Blueberries are a solid fruit choice for people with diabetes. They have a glycemic index of 40, which places them in the low-GI category, meaning they raise blood sugar more slowly than many other fruits and common carbohydrate sources. A cup of fresh or frozen blueberries contains about 15 grams of sugar and 80 calories, making portion control straightforward. The American Diabetes Association includes blueberries on its list of recommended fruits for people managing diabetes.
Why Blueberries Have a Mild Effect on Blood Sugar
Foods are ranked on the glycemic index from 0 to 100, with pure glucose sitting at 100. Anything below 55 is considered low-GI, and blueberries come in at 40. That means eating a serving of blueberries produces a slower, more gradual rise in blood sugar compared to higher-GI fruits like watermelon (around 72) or pineapple (around 66). The fiber in blueberries, roughly 3.6 grams per cup, slows digestion and helps prevent the kind of sharp spike that makes blood sugar harder to manage.
Pairing blueberries with a source of protein or healthy fat slows that absorption even further. A handful of blueberries with plain Greek yogurt or a small serving of nuts, for example, creates a snack that has minimal impact on blood glucose levels.
How Blueberries May Improve Insulin Sensitivity
Beyond just being low on the glycemic index, blueberries contain compounds called anthocyanins, the pigments responsible for their deep blue-purple color. These compounds appear to actively improve how your body responds to insulin. Research published in the American Journal of Physiology found that blueberry polyphenols improved insulin responses in animal models, and that at least part of the benefit came from changes in gut bacteria. The polyphenols shifted the composition of gut microbiota in ways that reduced body weight gain and improved the body’s ability to use insulin effectively.
A 2022 meta-analysis in Nutrition, Metabolism and Cardiovascular Diseases pulled together results from multiple human clinical trials and found that people with diabetes who consumed blueberries (or cranberries) saw their HbA1c drop by an average of 0.32 percentage points. HbA1c reflects your average blood sugar over the previous two to three months, so even a small reduction signals meaningful, sustained improvement. The researchers rated the credibility of this evidence as high. Fasting blood glucose levels also dropped significantly in the same analysis.
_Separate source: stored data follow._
(* ===== verification/Ops.v ===== *)
(** What each script promises: one atomic operation on the abstract queue.

    Every operation is a total function of the queue and of what Redis picks (a
    fresh entry id, the members that are due, the entries an XAUTOCLAIM pass
    takes); it returns the new queue and the script's reply. Refine.v proves that
    the scripts implement these operations; Invariants.v reasons about them. *)
From S2P Require Import Prelude Effects Redis Keys LuaScripts RedisRules Queue.

#[local] Open Scope Z_scope.

(** Undelivered, in flight, and waiting for a retry. *)
Definition q_depth (q : queue) : Z :=
  Z.of_nat (length (q_entries q)) + Z.of_nat (size (q_delayed q)).

(** The backpressure flag after an admission check (hysteresis). *)
Definition next_full (high low : Z) (q : queue) : bool :=
  if q_full q then negb (q_depth q <? low) else high <=? q_depth q.

Definition q_enqueue (idem : option string) (j : string) (high low : Z)
    (count_as : string) (args : list string) (i : eid) (q : queue) :
    queue * (string * Z * Z) :=
  match idem ≫= (fun k => q_idem q !! k) with
  | Some original => (q, (original, 0, -1))
  | None =>
      let q1 := with_full (next_full high low q) q in
      if next_full high low q then
        (if decide (count_as = "none"%string) then q1 else q_incr count_as 1 q1,
         (""%string, -1, q_depth q))
      else
        let q2 := match idem with
                  | Some k => with_idem (<[k := j]> (q_idem q1)) q1
                  | None => q1
                  end in
        (q_add i (args ++ ["enqueued_at_ms"; str_of_Z (q_now q)]%string) q2,
         (j, 1, q_depth q + 1))
  end.

(** A delivery whose job already has a terminal record: dropped and counted. *)
Definition q_suppress (e : eid) (q : queue) : queue :=
  q_incr "duplicates_suppressed" 1 (q_drop e q).

(** Take a DEAD job out of the dead-letter stream and clear its record. *)
Definition undead (j : string) (q : queue) : queue :=
  let q1 := match q_rec j q !! "dead_entry_id"%string ≫= eid_of_str with
            | Some d => with_dead (s_del d (q_dead q)) q
            | None => q
            end in
  with_done (delete j (q_done q1)) q1.

Definition success_record (res worker : string) (now : Z) : list (string * string) :=
  [("state", "SUCCEEDED"); ("result", res); ("finished_at_ms", str_of_Z now);
   ("worker_id", worker)]%string.
Definition result_row (j worker enq : string) (now : Z) : list string :=
  ["job_id"; j; "worker_id"; worker; "enqueued_at_ms"; enq;
   "finished_at_ms"; str_of_Z now]%string.

Definition record_success (e : eid) (j res worker enq : string) (i : eid) (q : queue) :
    queue :=
  let q2 := with_done (<[j := hset (success_record res worker (q_now q)) (q_rec j q)]>
                         (q_done q)) q in
  let q3 := with_results (s_add i (result_row j worker enq (q_now q)) (q_results q2)) q2 in
  q_incr "processed" 1 (q_drop e q3).

Definition q_commit (e : eid) (j res worker enq : string) (i : eid) (q : queue) :
    queue * Z :=
  if decide (q_state j q = Some "SUCCEEDED"%string) then (q_suppress e q, 0)
  else if decide (q_state j q = Some "DEAD"%string) then
    (record_success e j res worker enq i (q_incr "late_successes" 1 (undead j q)), 2)
  else (record_success e j res worker enq i q, 1).

(** The owner check of heartbeat.lua, retry.lua and dead.lua. *)
Definition owns (w : string) (e : eid) (q : queue) : option lease :=
  le ← q_pel q !! e; if decide (owner le = w) then Some le else None.

Definition lease_lost (q : queue) : queue * string :=
  (q_incr "lease_lost" 1 q, "LEASE_LOST"%string).

Definition q_heartbeat (e : eid) (w : string) (q : queue) : queue * string :=
  match owns w e q with
  | None => lease_lost q
  | Some le =>
      (q_incr "heartbeats" 1
         (q_see w (q_setpel (<[e := Lease w (q_now q) (deliveries le)]> (q_pel q)) q)),
       "OK"%string)
  end.

(** The fields of the entry with an id. *)
Definition fields_at (e : eid) (es : list (eid * list string)) : option (list string) :=
  snd <$> head (filter (fun x => x.1 = e) es).

Definition count_timeout (timed_out : string) (q : queue) : queue :=
  if decide (timed_out = "1"%string) then q_incr "timeouts" 1 q else q.

Definition q_retry `{CJson} (e : eid) (w : string) (j next_attempt : string)
    (delay_ms : Z) (timed_out : string) (q : queue) : queue * result string string :=
  match owns w e q with
  | None => (q_incr "lease_lost" 1 q, Ok "LEASE_LOST"%string)
  | Some _ =>
      if truthy (q_state j q) then (q_suppress e q, Ok "TERMINAL"%string)
      else match fields_at e (q_entries q) with
      | None => (q, Err ("ENTRY_MISSING " +:+ str_of_eid e)%string)
      | Some fs =>
          let m := cjson_encode (set_attempt next_attempt fs) in
          let q1 := with_delayed (<[m := q_now q + delay_ms]> (q_delayed q)) q in
          (count_timeout timed_out (q_incr "retried" 1 (q_drop e q1)), Ok "OK"%string)
      end
  end.

Definition dlq_meta (e : eid) (w j reason error attempts : string) (n now : Z) :
    list string :=
  ["dlq_job_id"; j; "dlq_reason"; reason; "dlq_error"; error;
   "dlq_attempts"; attempts; "dlq_deliveries"; str_of_Z n;
   "dlq_dead_at_ms"; str_of_Z now; "dlq_worker_id"; w;
   "dlq_source_entry_id"; str_of_eid e]%string.
Definition dead_record (d : eid) (w reason error : string) (now : Z) :
    list (string * string) :=
  [("state", "DEAD"); ("dead_entry_id", str_of_eid d); ("reason", reason);
   ("error", error); ("finished_at_ms", str_of_Z now); ("worker_id", w)]%string.

Definition q_dead_letter (e : eid) (w j reason error attempts timed_out : string)
    (d : eid) (q : queue) : queue * string :=
  match owns w e q with
  | None => lease_lost q
  | Some le =>
      if truthy (q_state j q) then (q_suppress e q, "TERMINAL"%string)
      else
        let fs := default [] (fields_at e (q_entries q)) in
        let q1 := with_dead (s_add d (fs ++ dlq_meta e w j reason error attempts
                                        (deliveries le) (q_now q)) (q_dead q)) q in
        let q2 := with_done (<[j := hset (dead_record d w reason error (q_now q))
                                      (q_rec j q1)]> (q_done q1)) q1 in
        (count_timeout timed_out (q_incr "dead" 1 (q_drop e q2)), "OK"%string)
  end.

Definition q_requeue (j : string) (i : eid) (q : queue) : queue * result string Z :=
  if decide (q_state j q = Some "DEAD"%string) then
    match q_rec j q !! "dead_entry_id"%string ≫= eid_of_str with
    | None => (q, Err "no dead_entry_id"%string)
    | Some d =>
        match fields_at d (entries (q_dead q)) with
        | None => (q, Ok 0)
        | Some fs =>
            if decide (strip_dlq fs = [])
            then (q, Err ("NOTHING_TO_REQUEUE " +:+ j)%string)
            else (q_incr "requeued" 1
                    (undead j (q_add i (strip_dlq fs) q)), Ok 1)
        end
    end
  else (q, Ok 0).

(** Move one due member back to the stream under id [i]. *)
Definition q_move (m : string) (fs : list string) (i : eid) (q : queue) : queue :=
  q_add i fs (with_delayed (delete m (q_delayed q)) q).

Definition q_ledger (e : string) (extra : list string) (i : eid) (q : queue) : queue * Z :=
  if decide (e ∈ q_marks q) then (q_incr "effects_suppressed" 1 q, 0)
  else (q_incr "effects_applied" 1
          (with_effects (s_add i ("key"%string :: e :: extra) (q_effects q))
             ({[e]} ∪ q_marks q) q), 1).

(** Counters of a batch are only touched when the batch is not empty. *)
Definition incr_if (f : string) (n : nat) (q : queue) : queue :=
  if (0 <? n)%nat then q_incr f (Z.of_nat n) q else q.

(** One claimed entry: [slots] suspects may still be taken. *)
Definition is_suspect (threshold max_deliveries n : Z) : bool :=
  (threshold <=? n) && (n <=? max_deliveries).

Definition q_keep (w : string) (min_idle threshold maxd : Z) (e : eid * list string)
    (st : queue * (Z * list claimed_entry)) : queue * (Z * list claimed_entry) :=
  let '(q, (slots, out)) := st in
  let n := from_option deliveries 0 (q_pel q !! e.1) in
  let suspect := is_suspect threshold maxd n in
  if suspect && (slots =? 0) then
    (q_see w (q_setpel (<[e.1 := Lease w (q_now q - min_idle) (n - 1)]> (q_pel q)) q),
     (slots, out))
  else (q_hist (str_of_Z n) 1 q,
        (if suspect then slots - 1 else slots, (out ++ [(e.1, e.2, n)])%list)).

Definition q_reclaim (w : string) (min_idle slots threshold maxd : Z)
    (claimed : list (eid * list string)) (q : queue) : queue * list claimed_entry :=
  let q1 := q_see w (q_setpel (take_over w (q_now q) claimed (q_pel q)) q) in
  let '(q2, (_, out)) := foldl (fun st e => q_keep w min_idle threshold maxd e st)
                           (q1, (slots, [])) claimed in
  (incr_if "reclaimed" (length out) q2, out).

(** Forget consumers (only those that own nothing are ever forgotten). *)
Definition q_forget (names : list string) (q : queue) : queue :=
  with_group (q_ld q) (q_pel q) (foldl (fun m n => delete n m) (q_cons q) names) q.

(** [moved l q q']: the members [l] moved to the stream one by one. *)
Inductive moved `{CJson} : list string -> queue -> queue -> Prop :=
  | moved_nil q : moved [] q q
  | moved_cons m l fs i q q' :
      cjson_decode m = Ok fs -> fresh_id (q_last q) i ->
      moved l (q_move m fs i q) q' -> moved (m :: l) q q'.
To put that 0.32% reduction in perspective: it won’t replace medication, but it’s a meaningful shift from a single dietary addition. Some oral diabetes medications produce reductions in a similar range.
Serving Size Matters
The American Diabetes Association recommends a serving of ¾ to 1 cup for most fresh berries. That serving counts as one carbohydrate exchange, which you can swap for other carb sources in your meal, like a slice of bread or a small portion of rice. If you’re using the plate method, a small serving of blueberries works well as a dessert alongside a plate built around non-starchy vegetables, lean protein, and a modest portion of starch.
Where people sometimes run into trouble is eating blueberries in forms that concentrate the sugar. One cup of fresh or frozen blueberries has about 15 grams of sugar, but one cup of dried blueberries contains roughly 100 grams of sugar and over 500 calories. Many commercially dried blueberries also have added sugar or fruit juice coatings. Blueberry juice, smoothies made with large quantities of fruit, and blueberry-flavored products (muffins, jams, yogurts with fruit on the bottom) all deliver far more sugar per serving than whole berries.
Fresh, Frozen, or Dried
Fresh and frozen blueberries are nutritionally similar. Frozen berries are typically flash-frozen shortly after harvest, which preserves their anthocyanin content and fiber. They’re often cheaper and available year-round, making them a practical everyday option. You can add them to oatmeal, blend a small portion into a smoothie with protein, or eat them straight from the freezer as a cold snack.
Dried blueberries are a different story. The water removal concentrates everything, including the sugar. Cup for cup, dried blueberries deliver more than six times the sugar of fresh. If you prefer dried, keep portions very small, closer to two tablespoons rather than a full cup, and check the label for added sweeteners.
How to Fit Blueberries Into a Diabetes Meal Plan
The simplest approach is treating blueberries as your carbohydrate for a snack or part of a meal, not as an add-on. A few practical ways to do this:
- Breakfast: Stir ¾ cup of fresh or frozen blueberries into plain Greek yogurt or oatmeal. The protein and fat in the yogurt help blunt the glucose response.
- Snack: Pair a small handful of blueberries with a dozen almonds or a tablespoon of peanut butter.
- Dessert: Use blueberries as a dessert replacement. A cup of fresh berries satisfies a sweet craving with far less sugar than most traditional desserts.
If you monitor your blood sugar at home, testing before and about two hours after eating blueberries can show you exactly how your body handles them. Individual responses to any carbohydrate vary, and your own glucose meter gives you more useful information than any general guideline.